**Problem requirements**
Print exactly the lines below between the line holding "LidPnMappingEntry : Type;" and the line holding "sent_messages : gmap bytes (bytes * Z);", inclusive, and nothing more.

<<<<

(* ===== verification/StoreInner.v ===== *)
(** * The store's RAM state ([StoreInner] of [src/storage.rs])

    The types of the [wacore] crate the store holds are outside the
    repository: they are the fields of the class [Wacore], with the two
    retention merges and [serde_json] on the two types the store serialises.
    A [HashMap] is a [gmap]; its iteration order, unspecified in the source,
    never matters to a theorem. *)

From S2P Require Import Prelude Platform RustStr Record Lru Flash.
Class Wacore := {
  Device : Type;
  AppStateSyncKey : Type;
  (** [AppStateSyncKey::timestamp] *)
  sync_timestamp : AppStateSyncKey -> Z;
  HashState : Type;
  LidPnMappingEntry : Type;
  (** [LidPnMappingEntry::{lid, phone_number}] *)
  lid : LidPnMappingEntry -> bytes;
  phone_number : LidPnMappingEntry -> bytes;
  DeviceListRecord : Type;
  (** [DeviceListRecord::user] *)
  user : DeviceListRecord -> bytes;
  merge_msg_secret_expiry : Z -> Z -> Z;
  merge_msg_secret_message_ts : Z -> Z -> Z;
  #[global] device_serde :: Serde Device;
  #[global] sync_key_serde :: Serde AppStateSyncKey;
}.

Record TcTokenEntry := TcToken {
  token : bytes;
  token_timestamp : Z;
  sender_timestamp : option Z;
}.

Record AppStateMutationMAC := MutationMAC {
  index_mac : bytes;
  value_mac : bytes;
}.

Record MsgSecretEntry := MsgSecret {
  ms_chat : bytes;
  ms_sender : bytes;
  ms_msg_id : bytes;
  ms_secret : bytes;
  ms_expires_at : Z;
  ms_message_ts : Z;
}.

Record StoreInner `{Wacore} := Inner {
  device : option Device;
  device_id_counter : Z;
  identities : gmap bytes bytes;
  sessions : gmap bytes bytes;
  prekeys : gmap Z bytes;
  signed_prekeys : gmap Z bytes;
  sender_keys : gmap bytes bytes;
  identity_order : list bytes;
  session_order : list bytes;
  sync_keys : gmap bytes AppStateSyncKey;
  latest_sync_key_id : option bytes;
  sync_key_order : list bytes;
  versions : gmap bytes HashState;
  mutation_macs : gmap bytes (gmap bytes bytes);
  sender_key_devices : gmap bytes (list (bytes * bool));
  lid_mappings : gmap bytes LidPnMappingEntry;
  pn_mappings : gmap bytes bytes;
  base_keys : gmap bytes bytes;
  device_lists : gmap bytes DeviceListRecord;
  tc_tokens : gmap bytes TcTokenEntry;
  sent_messages : gmap bytes (bytes * Z);
  msg_secrets : gmap (bytes * bytes * bytes) (bytes * Z * Z);
}.


(** [StoreInner::default()] *)
Definition inner_default `{Wacore} : StoreInner := {|
  device := None;
  device_id_counter := 0;
  identities := ∅;
  sessions := ∅;
  prekeys := ∅;
  signed_prekeys := ∅;
  sender_keys := ∅;
  identity_order := [];
  session_order := [];
  sync_keys := ∅;
  latest_sync_key_id := None;
  sync_key_order := [];
  versions := ∅;
  mutation_macs := ∅;
  sender_key_devices := ∅;
  lid_mappings := ∅;
  pn_mappings := ∅;
  base_keys := ∅;
  device_lists := ∅;
  tc_tokens := ∅;
  sent_messages := ∅;
  msg_secrets := ∅
|}.

(** Assignments to one field. *)
Definition set_device `{Wacore} (x : option Device) (s : StoreInner) : StoreInner :=
  Inner _ x (device_id_counter s) (identities s) (sessions s) (prekeys s) (signed_prekeys s) (sender_keys s) (identity_order s) (session_order s) (sync_keys s) (latest_sync_key_id s) (sync_key_order s) (versions s) (mutation_macs s) (sender_key_devices s) (lid_mappings s) (pn_mappings s) (base_keys s) (device_lists s) (tc_tokens s) (sent_messages s) (msg_secrets s).
Definition set_device_id_counter `{Wacore} (x : Z) (s : StoreInner) : StoreInner :=
  Inner _ (device s) x (identities s) (sessions s) (prekeys s) (signed_prekeys s) (sender_keys s) (identity_order s) (session_order s) (sync_keys s) (latest_sync_key_id s) (sync_key_order s) (versions s) (mutation_macs s) (sender_key_devices s) (lid_mappings s) (pn_mappings s) (base_keys s) (device_lists s) (tc_tokens s) (sent_messages s) (msg_secrets s).
Definition set_identities `{Wacore} (x : gmap bytes bytes) (s : StoreInner) : StoreInner :=
  Inner _ (device s) (device_id_counter s) x (sessions s) (prekeys s) (signed_prekeys s) (sender_keys s) (identity_order s) (session_order s) (sync_keys s) (latest_sync_key_id s) (sync_key_order s) (versions s) (mutation_macs s) (sender_key_devices s) (lid_mappings s) (pn_mappings s) (base_keys s) (device_lists s) (tc_tokens s) (sent_messages s) (msg_secrets s).
Definition set_sessions `{Wacore} (x : gmap bytes bytes) (s : StoreInner) : StoreInner :=
  Inner _ (device s) (device_id_counter s) (identities s) x (prekeys s) (signed_prekeys s) (sender_keys s) (identity_order s) (session_order s) (sync_keys s) (latest_sync_key_id s) (sync_key_order s) (versions s) (mutation_macs s) (sender_key_devices s) (lid_mappings s) (pn_mappings s) (base_keys s) (device_lists s) (tc_tokens s) (sent_messages s) (msg_secrets s).
Definition set_prekeys `{Wacore} (x : gmap Z bytes) (s : StoreInner) : StoreInner :=
  Inner _ (device s) (device_id_counter s) (identities s) (sessions s) x (signed_prekeys s) (sender_keys s) (identity_order s) (session_order s) (sync_keys s) (latest_sync_key_id s) (sync_key_order s) (versions s) (mutation_macs s) (sender_key_devices s) (lid_mappings s) (pn_mappings s) (base_keys s) (device_lists s) (tc_tokens s) (sent_messages s) (msg_secrets s).
Definition set_signed_prekeys `{Wacore} (x : gmap Z bytes) (s : StoreInner) : StoreInner :=
  Inner _ (device s) (device_id_counter s) (identities s) (sessions s) (prekeys s) x (sender_keys s) (identity_order s) (session_order s) (sync_keys s) (latest_sync_key_id s) (sync_key_order s) (versions s) (mutation_macs s) (sender_key_devices s) (lid_mappings s) (pn_mappings s) (base_keys s) (device_lists s) (tc_tokens s) (sent_messages s) (msg_secrets s).
Definition set_sender_keys `{Wacore} (x : gmap bytes bytes) (s : StoreInner) : StoreInner :=
  Inner _ (device s) (device_id_counter s) (identities s) (sessions s) (prekeys s) (signed_prekeys s) x (identity_order s) (session_order s) (sync_keys s) (latest_sync_key_id s) (sync_key_order s) (versions s) (mutation_macs s) (sender_key_devices s) (lid_mappings s) (pn_mappings s) (base_keys s) (device_lists s) (tc_tokens s) (sent_messages s) (msg_secrets s).
Definition set_identity_order `{Wacore} (x : list bytes) (s : StoreInner) : StoreInner :=
  Inner _ (device s) (device_id_counter s) (identities s) (sessions s) (prekeys s) (signed_prekeys s) (sender_keys s) x (session_order s) (sync_keys s) (latest_sync_key_id s) (sync_key_order s) (versions s) (mutation_macs s) (sender_key_devices s) (lid_mappings s) (pn_mappings s) (base_keys s) (device_lists s) (tc_tokens s) (sent_messages s) (msg_secrets s).
Definition set_session_order `{Wacore} (x : list bytes) (s : StoreInner) : StoreInner :=
  Inner _ (device s) (device_id_counter s) (identities s) (sessions s) (prekeys s) (signed_prekeys s) (sender_keys s) (identity_order s) x (sync_keys s) (latest_sync_key_id s) (sync_key_order s) (versions s) (mutation_macs s) (sender_key_devices s) (lid_mappings s) (pn_mappings s) (base_keys s) (device_lists s) (tc_tokens s) (sent_messages s) (msg_secrets s).
Definition set_sync_keys `{Wacore} (x : gmap bytes AppStateSyncKey) (s : StoreInner) : StoreInner :=
  Inner _ (device s) (device_id_counter s) (identities s) (sessions s) (prekeys s) (signed_prekeys s) (sender_keys s) (identity_order s) (session_order s) x (latest_sync_key_id s) (sync_key_order s) (versions s) (mutation_macs s) (sender_key_devices s) (lid_mappings s) (pn_mappings s) (base_keys s) (device_lists s) (tc_tokens s) (sent_messages s) (msg_secrets s).
Definition set_latest_sync_key_id `{Wacore} (x : option bytes) (s : StoreInner) : StoreInner :=
  Inner _ (device s) (device_id_counter s) (identities s) (sessions s) (prekeys s) (signed_prekeys s) (sender_keys s) (identity_order s) (session_order s) (sync_keys s) x (sync_key_order s) (versions s) (mutation_macs s) (sender_key_devices s) (lid_mappings s) (pn_mappings s) (base_keys s) (device_lists s) (tc_tokens s) (sent_messages s) (msg_secrets s).
Definition set_sync_key_order `{Wacore} (x : list bytes) (s : StoreInner) : StoreInner :=
  Inner _ (device s) (device_id_counter s) (identities s) (sessions s) (prekeys s) (signed_prekeys s) (sender_keys s) (identity_order s) (session_order s) (sync_keys s) (latest_sync_key_id s) x (versions s) (mutation_macs s) (sender_key_devices s) (lid_mappings s) (pn_mappings s) (base_keys s) (device_lists s) (tc_tokens s) (sent_messages s) (msg_secrets s).
Definition set_versions `{Wacore} (x : gmap bytes HashState) (s : StoreInner) : StoreInner :=
  Inner _ (device s) (device_id_counter s) (identities s) (sessions s) (prekeys s) (signed_prekeys s) (sender_keys s) (identity_order s) (session_order s) (sync_keys s) (latest_sync_key_id s) (sync_key_order s) x (mutation_macs s) (sender_key_devices s) (lid_mappings s) (pn_mappings s) (base_keys s) (device_lists s) (tc_tokens s) (sent_messages s) (msg_secrets s).
Definition set_mutation_macs `{Wacore} (x : gmap bytes (gmap bytes bytes)) (s : StoreInner) : StoreInner :=
  Inner _ (device s) (device_id_counter s) (identities s) (sessions s) (prekeys s) (signed_prekeys s) (sender_keys s) (identity_order s) (session_order s) (sync_keys s) (latest_sync_key_id s) (sync_key_order s) (versions s) x (sender_key_devices s) (lid_mappings s) (pn_mappings s) (base_keys s) (device_lists s) (tc_tokens s) (sent_messages s) (msg_secrets s).
Definition set_sender_key_devices `{Wacore} (x : gmap bytes (list (bytes * bool))) (s : StoreInner) : StoreInner :=
  Inner _ (device s) (device_id_counter s) (identities s) (sessions s) (prekeys s) (signed_prekeys s) (sender_keys s) (identity_order s) (session_order s) (sync_keys s) (latest_sync_key_id s) (sync_key_order s) (versions s) (mutation_macs s) x (lid_mappings s) (pn_mappings s) (base_keys s) (device_lists s) (tc_tokens s) (sent_messages s) (msg_secrets s).
Definition set_lid_mappings `{Wacore} (x : gmap bytes LidPnMappingEntry) (s : StoreInner) : StoreInner :=
  Inner _ (device s) (device_id_counter s) (identities s) (sessions s) (prekeys s) (signed_prekeys s) (sender_keys s) (identity_order s) (session_order s) (sync_keys s) (latest_sync_key_id s) (sync_key_order s) (versions s) (mutation_macs s) (sender_key_devices s) x (pn_mappings s) (base_keys s) (device_lists s) (tc_tokens s) (sent_messages s) (msg_secrets s).
Definition set_pn_mappings `{Wacore} (x : gmap bytes bytes) (s : StoreInner) : StoreInner :=
  Inner _ (device s) (device_id_counter s) (identities s) (sessions s) (prekeys s) (signed_prekeys s) (sender_keys s) (identity_order s) (session_order s) (sync_keys s) (latest_sync_key_id s) (sync_key_order s) (versions s) (mutation_macs s) (sender_key_devices s) (lid_mappings s) x (base_keys s) (device_lists s) (tc_tokens s) (sent_messages s) (msg_secrets s).
Definition set_base_keys `{Wacore} (x : gmap bytes bytes) (s : StoreInner) : StoreInner :=
  Inner _ (device s) (device_id_counter s) (identities s) (sessions s) (prekeys s) (signed_prekeys s) (sender_keys s) (identity_order s) (session_order s) (sync_keys s) (latest_sync_key_id s) (sync_key_order s) (versions s) (mutation_macs s) (sender_key_devices s) (lid_mappings s) (pn_mappings s) x (device_lists s) (tc_tokens s) (sent_messages s) (msg_secrets s).
Definition set_device_lists `{Wacore} (x : gmap bytes DeviceListRecord) (s : StoreInner) : StoreInner :=
  Inner _ (device s) (device_id_counter s) (identities s) (sessions s) (prekeys s) (signed_prekeys s) (sender_keys s) (identity_order s) (session_order s) (sync_keys s) (latest_sync_key_id s) (sync_key_order s) (versions s) (mutation_macs s) (sender_key_devices s) (lid_mappings s) (pn_mappings s) (base_keys s) x (tc_tokens s) (sent_messages s) (msg_secrets s).
Definition set_tc_tokens `{Wacore} (x : gmap bytes TcTokenEntry) (s : StoreInner) : StoreInner :=
  Inner _ (device s) (device_id_counter s) (identities s) (sessions s) (prekeys s) (signed_prekeys s) (sender_keys s) (identity_order s) (session_order s) (sync_keys s) (latest_sync_key_id s) (sync_key_order s) (versions s) (mutation_macs s) (sender_key_devices s) (lid_mappings s) (pn_mappings s) (base_keys s) (device_lists s) x (sent_messages s) (msg_secrets s).
Definition set_sent_messages `{Wacore} (x : gmap bytes (bytes * Z)) (s : StoreInner) : StoreInner :=
  Inner _ (device s) (device_id_counter s) (identities s) (sessions s) (prekeys s) (signed_prekeys s) (sender_keys s) (identity_order s) (session_order s) (sync_keys s) (latest_sync_key_id s) (sync_key_order s) (versions s) (mutation_macs s) (sender_key_devices s) (lid_mappings s) (pn_mappings s) (base_keys s) (device_lists s) (tc_tokens s) x (msg_secrets s).
Definition set_msg_secrets `{Wacore} (x : gmap (bytes * bytes * bytes) (bytes * Z * Z)) (s : StoreInner) : StoreInner :=
  Inner _ (device s) (device_id_counter s) (identities s) (sessions s) (prekeys s) (signed_prekeys s) (sender_keys s) (identity_order s) (session_order s) (sync_keys s) (latest_sync_key_id s) (sync_key_order s) (versions s) (mutation_macs s) (sender_key_devices s) (lid_mappings s) (pn_mappings s) (base_keys s) (device_lists s) (tc_tokens s) (sent_messages s) x.

(** ** Capped mirrors

    Without PSRAM three of the maps are caches over flash. *)

Section Caps.
Context `{wacore : Wacore, board : Board}.

Definition enforce_identities_cap (s : StoreInner) : StoreInner :=
  if has_psram then s
  else
    let '(m, o) :=
      evict (overflow (identity_order s) (Z.of_nat (size (identities s))) 8)
            (identities s) (identity_order s) in
    set_identities m (set_identity_order o s).

Definition enforce_sessions_cap (s : StoreInner) : StoreInner :=
  if has_psram then s
  else
    let '(m, o) :=
      evict (overflow (session_order s) (Z.of_nat (size (sessions s))) 0)
            (sessions s) (session_order s) in
    set_sessions m (set_session_order o s).

(** Oldest first, but never the protected key. *)
Definition sync_keys_to_remove (protected : option bytes) (order : list bytes) (n : Z) : list bytes :=
  ztake (n - 8)
    (filter (fun k => ~ protected = Some k) (overflow order n 8)).

Definition enforce_sync_keys_cap_except (protected : option bytes) (s : StoreInner) : StoreInner :=
  if has_psram then s
  else
    let '(m, o) :=
      evict (sync_keys_to_remove protected (sync_key_order s) (Z.of_nat (size (sync_keys s))))
            (sync_keys s) (sync_key_order s) in
    set_sync_keys m (set_sync_key_order o s).

Definition enforce_sync_keys_cap (s : StoreInner) : StoreInner :=
  enforce_sync_keys_cap_except (latest_sync_key_id s) s.

(** [insert], [touched], [enforce_*_cap]: how an entry enters a capped
    mirror. *)
Definition mirror_identity (address key : bytes) (s : StoreInner) : StoreInner :=
  enforce_identities_cap
    (set_identity_order (touched address (identity_order s))
      (set_identities (<[address := key]> (identities s)) s)).

Definition mirror_session (address session : bytes) (s : StoreInner) : StoreInner :=
  enforce_sessions_cap
    (set_session_order (touched address (session_order s))
      (set_sessions (<[address := session]> (sessions s)) s)).

Definition mirror_sync_key (key_id : bytes) (key : AppStateSyncKey) (s : StoreInner) : StoreInner :=
  set_sync_key_order (touched key_id (sync_key_order s))
    (set_sync_keys (<[key_id := key]> (sync_keys s)) s).
End Caps.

>>>>

**Exercise response**
  LidPnMappingEntry : Type;
  (** [LidPnMappingEntry::{lid, phone_number}] *)
  lid : LidPnMappingEntry -> bytes;
  phone_number : LidPnMappingEntry -> bytes;
  DeviceListRecord : Type;
  (** [DeviceListRecord::user] *)
  user : DeviceListRecord -> bytes;
  merge_msg_secret_expiry : Z -> Z -> Z;
  merge_msg_secret_message_ts : Z -> Z -> Z;
  #[global] device_serde :: Serde Device;
  #[global] sync_key_serde :: Serde AppStateSyncKey;
}.

Record TcTokenEntry := TcToken {
  token : bytes;
  token_timestamp : Z;
  sender_timestamp : option Z;
}.

Record AppStateMutationMAC := MutationMAC {
  index_mac : bytes;
  value_mac : bytes;
}.

Record MsgSecretEntry := MsgSecret {
  ms_chat : bytes;
  ms_sender : bytes;
  ms_msg_id : bytes;
  ms_secret : bytes;
  ms_expires_at : Z;
  ms_message_ts : Z;
}.

Record StoreInner `{Wacore} := Inner {
  device : option Device;
  device_id_counter : Z;
  identities : gmap bytes bytes;
  sessions : gmap bytes bytes;
  prekeys : gmap Z bytes;
  signed_prekeys : gmap Z bytes;
  sender_keys : gmap bytes bytes;
  identity_order : list bytes;
  session_order : list bytes;
  sync_keys : gmap bytes AppStateSyncKey;
  latest_sync_key_id : option bytes;
  sync_key_order : list bytes;
  versions : gmap bytes HashState;
  mutation_macs : gmap bytes (gmap bytes bytes);
  sender_key_devices : gmap bytes (list (bytes * bool));
  lid_mappings : gmap bytes LidPnMappingEntry;
  pn_mappings : gmap bytes bytes;
  base_keys : gmap bytes bytes;
  device_lists : gmap bytes DeviceListRecord;
  tc_tokens : gmap bytes TcTokenEntry;
  sent_messages : gmap bytes (bytes * Z);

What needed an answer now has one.